Twenty-five of these studies were excluded because they did not meet the eligibility criteria (online supplemental eTable 2).

Fifteen articles were included24–38 as 14 studies (two records reported on the same population.34 36 Two of these studies37 38 had a mixed population consisting of both term and preterm infants. Three of the included studies reported about microdialysis for detection of glucose concentration in the interstitial fluid,25 26 34 36 which is a technique that precedes the CGM devices of today. They have been viewed qualitatively, but not included in the quantitative analysis and risk of bias assessment (see online supplemental file).

Characteristics of included studies

Eleven studies were included24 27–33 35 37 38 (table 1 and online supplemental eTable 3).
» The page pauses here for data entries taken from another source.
Definition doubles2 : ndarray :=
  mk_ndarray float64 [2]
    [x00; x00; x00; x00; x00; x00; xf0; x3f;
     x00; x00; x00; x00; x00; x00; x00; x40].

Definition ints_world : world :=
  mk_world (deliver 0 (snd (send (PyArray ints2) 1 7 [])) 1) (fun _ => xff) 0 [].

Definition doubles_world : world :=
  mk_world (deliver 0 (snd (send (PyArray doubles2) 1 7 [])) 1) (fun _ => xff) 0 [].

(** Process 1 after process 0 sent it the empty string with tag 7. *)
Definition empty_world : world :=
  mk_world (deliver 0 (snd (send (PyStr "") 1 7 [])) 1) (fun _ => xff) 0 [].

(** A descriptor of a tuple whose second shape has no dimension, and the two
    buffers sent after it. *)
Definition scalar_in_tuple_world : world :=
  mk_world
    [mk_message 0 7 (Pickled (mk_MessageType true 2 [1; 0] [[1]; []]));
     mk_message 0 7 (Buffer [x00; x00; x80; x3f]);
     mk_message 0 7 (Buffer [x00; x00; x00; x40])]
    (fun _ => xff) 0 [].

(** Collaborators like [sample_collaborators true], but [init_comms] answers
    with [answer]. *)
Definition collaborators_answering (answer : result (comms_t nat nat))
  : Collaborators :=
  {| MPIComm := nat;
     NcclComm := nat;
     comm_rank := fun _ => 0;
     comm_size := fun _ => 4;
     comm_Split := fun c _ _ => S c;
     nccl_available := true;
     init_ranks := fun _ => (0, 0, 2, 0, 2);
     init_comms := fun _ _ _ _ _ => answer |}.

(** * Properties *)

Example descriptor_of_pair :
  MessageType_init
    (PyTuple [PyArray (mk_ndarray float32 [3] (repeat x00 12));
              PyArray (mk_ndarray float32 [2; 2] (repeat x00 16))])
  = Ok (mk_MessageType true 2 [1; 2] [[3]; [2; 2]]).
Proof. reflexivity. Qed.

Example send_pair :
  send (PyTuple [PyArray vec3; PyArray mat22]) 1 0 []
  = (Ok tt,
     [mpi_send (mk_MessageType true 2 [1; 2] [[3]; [2; 2]]) 1 0;
      mpi_Send (arr_data vec3) 1 0;
      mpi_Send (arr_data mat22) 1 0]).
Proof. reflexivity. Qed.

Example send_int : send (PyInt 5) 1 0 [] =
  (Raise (ValueError "Message object should be numpy array or tuple."), []).
Proof. reflexivity. Qed.

Example send_str : send (PyStr "ab") 1 0 [] = (Raise (AttributeError "ndim"), []).
Proof. reflexivity. Qed.

Example send_empty_list : send (PyList []) 1 0 [] =
  (Ok tt, [mpi_send (mk_MessageType true 0 [] []) 1 0]).
Proof. reflexivity. Qed.

Example pair_round_trip :
  send_then_recv (PyTuple [PyArray vec3; PyArray mat22]) 7 (fun _ => xff)
  = Ok (PyTuple [PyArray vec3; PyArray mat22]).
Proof. reflexivity. Qed.

Example list_comes_back_as_tuple :
  send_then_recv (PyList [PyArray vec3]) 7 (fun _ => xff)
  = Ok (PyTuple [PyArray vec3]).
Proof. reflexivity. Qed.

Example scalar_descriptor :
  MessageType_init (PyArray scalar0d) = Ok (mk_MessageType false 1 [0] [[]]).
Proof. reflexivity. Qed.

(** ** List comprehensions over the elements of a payload *)

Lemma comprehension_length {A B : Type} (f : A -> result B) xs ys :
  comprehension f xs = Ok ys -> length ys = length xs.
Proof.
  revert ys. induction xs as [|x xs IH]; intros ys H; simpl in H.
  - injection H as <-. reflexivity.
  - destruct (f x) as [y|e]; [|discriminate].
    destruct (comprehension f xs) as [ys'|e]; [|discriminate].
    injection H as <-. simpl. f_equal. apply IH. reflexivity.
Qed.

(** When every [x.ndim] can be read, the elements are arrays. *)
Lemma comprehension_ndim_arrays xs ds :
  comprehension getattr_ndim xs = Ok ds ->
  exists arrays, xs = map PyArray arrays /\ ds = map arr_ndim arrays.
Proof.
  revert ds. induction xs as [|x xs IH]; intros ds H; simpl in H.
  - injection H as <-. exists []. split; reflexivity.
  - destruct x as [a| | | | | |]; simpl in H; try discriminate.
    destruct (comprehension getattr_ndim xs) as [ds'|e]; [|discriminate].
    injection H as <-.
    destruct (IH ds' eq_refl) as (arrays & -> & ->).
    exists (a :: arrays). split; reflexivity.
Qed.

Lemma comprehension_shape_arrays arrays :
  comprehension getattr_shape (map PyArray arrays) = Ok (map arr_shape arrays).
Proof.
  induction arrays as [|a arrays IH]; simpl; [reflexivity|].
  rewrite IH. reflexivity.
Qed.


(** The comprehension over [ndim] raises no other exception. *)
Lemma comprehension_ndim_error xs e :
  comprehension getattr_ndim xs = Raise e -> e = AttributeError "ndim".
Proof.
  induction xs as [|x xs IH]; simpl; [discriminate|].
  destruct x as [a| | | | | |]; simpl; try (intros H; injection H as <-; reflexivity).
  destruct (comprehension getattr_ndim xs) as [ds|e']; [discriminate|].
  intros H. injection H as <-. apply IH. reflexivity.
Qed.

Lemma length_list_ascii_of_string s :
  length (list_ascii_of_string s) = String.length s.
Proof. induction s as [|c s IH]; simpl; congruence. Qed.

(** The elements of a container are as many as its [len]. *)
Lemma py_iter_length obj xs n :
  isinstance_ndarray obj = false ->
  py_iter obj = Ok xs -> py_len obj = Ok n -> length xs = n.
Proof.
  destruct obj as [a|z| |s|l|l|l]; simpl; intros Hk Hi Hl; try discriminate.
  - injection Hi as <-. injection Hl as <-.
    rewrite length_map. apply length_list_ascii_of_string.
  - injection Hi as <-. injection Hl as <-. reflexivity.
  - injection Hi as <-. injection Hl as <-. reflexivity.
Qed.

(** What a successful construction of the descriptor tells about the
    payload: it is an array, or its elements are arrays. *)
Lemma MessageType_init_Ok obj m :
  MessageType_init obj = Ok m ->
  (exists a, obj = PyArray a /\ m = mk_MessageType false 1 [arr_ndim a] [arr_shape a])
  \/ (exists arrays,
        isinstance_ndarray obj = false /\
        py_iter obj = Ok (map PyArray arrays) /\
        py_len obj = Ok (length arrays) /\
        m = mk_MessageType true (length arrays)
              (map arr_ndim arrays) (map arr_shape arrays)).
Proof.
  unfold MessageType_init. intros H.
  destruct obj as [a|z| |s|l|l|l]; simpl in H; try discriminate.
  - left. exists a. injection H as <-. split; reflexivity.
  - right.
    destruct (comprehension getattr_ndim _) as [ds|e] eqn:Hd; [|discriminate].
    destruct (comprehension_ndim_arrays _ Hd) as (arrays & Hxs & ->).
    rewrite Hxs, comprehension_shape_arrays in H. injection H as <-.
    assert (Hlen : String.length s = length arrays).
    { rewrite <- length_list_ascii_of_string.
      rewrite <- (length_map (fun c => PyStr (String c EmptyString))), Hxs.
      apply length_map. }
    exists arrays. simpl. rewrite Hxs, Hlen. repeat split; reflexivity.
  - right.
    destruct (comprehension getattr_ndim l) as [ds|e] eqn:Hd; [|discriminate].
    destruct (comprehension_ndim_arrays _ Hd) as (arrays & -> & ->).
    rewrite comprehension_shape_arrays in H. injection H as <-.
    exists arrays. simpl. rewrite length_map. repeat split; reflexivity.
  - right.
    destruct (comprehension getattr_ndim l) as [ds|e] eqn:Hd; [|discriminate].
    destruct (comprehension_ndim_arrays _ Hd) as (arrays & -> & ->).
    rewrite comprehension_shape_arrays in H. injection H as <-.
    exists arrays. simpl. rewrite length_map. repeat split; reflexivity.
Qed.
There was a total of 415 study subjects in these studies, and 8947 paired (ie, CGM and reference standard) glucose values. The majority of studies recruited patients within their first few days of life and studied them for a few consecutive days. One looked at patients with a mean age of 65 days29 and one at patients between 5 and 140 days of age.33 Thresholds most commonly used in included studies were <2.5 and <2.6 mmol/L (range 2.2–2.8 mmol/L) for hypoglycaemia, >10 mmol/L for hyperglycaemia (range 6.7–10 mmol/L). All studies used CGM devices as their index test but calibrated with different frequencies. The minimum number of calibrations ranged from 2 to 4 per day. One study35 did not state how often the CGM device was calibrated. Almost all studies used PoC glucometers as reference standard, except one30 which used an arterial line to take blood samples for laboratory glucose analysis. The use of CGM devices in preterm infants appeared to be safe, with only few reports on adverse events such as infection, oedema or problems with the skin at the site of insertion.27 35 39

Table 1

Characteristics of included studies

None of the 11 included studies clearly reported TP, FP, TN and FN, therefore, the authors of all studies were contacted with requests for additional information. Five authors27 29 33 37 38 replied providing IPD, hence these were included in the meta-analysis. All studies included patients who experienced hypoglycaemic events, however, only two studies had patients with hyperglycaemic events.27 33 Data from three studies33 37 38 were stratified to include only preterm patients.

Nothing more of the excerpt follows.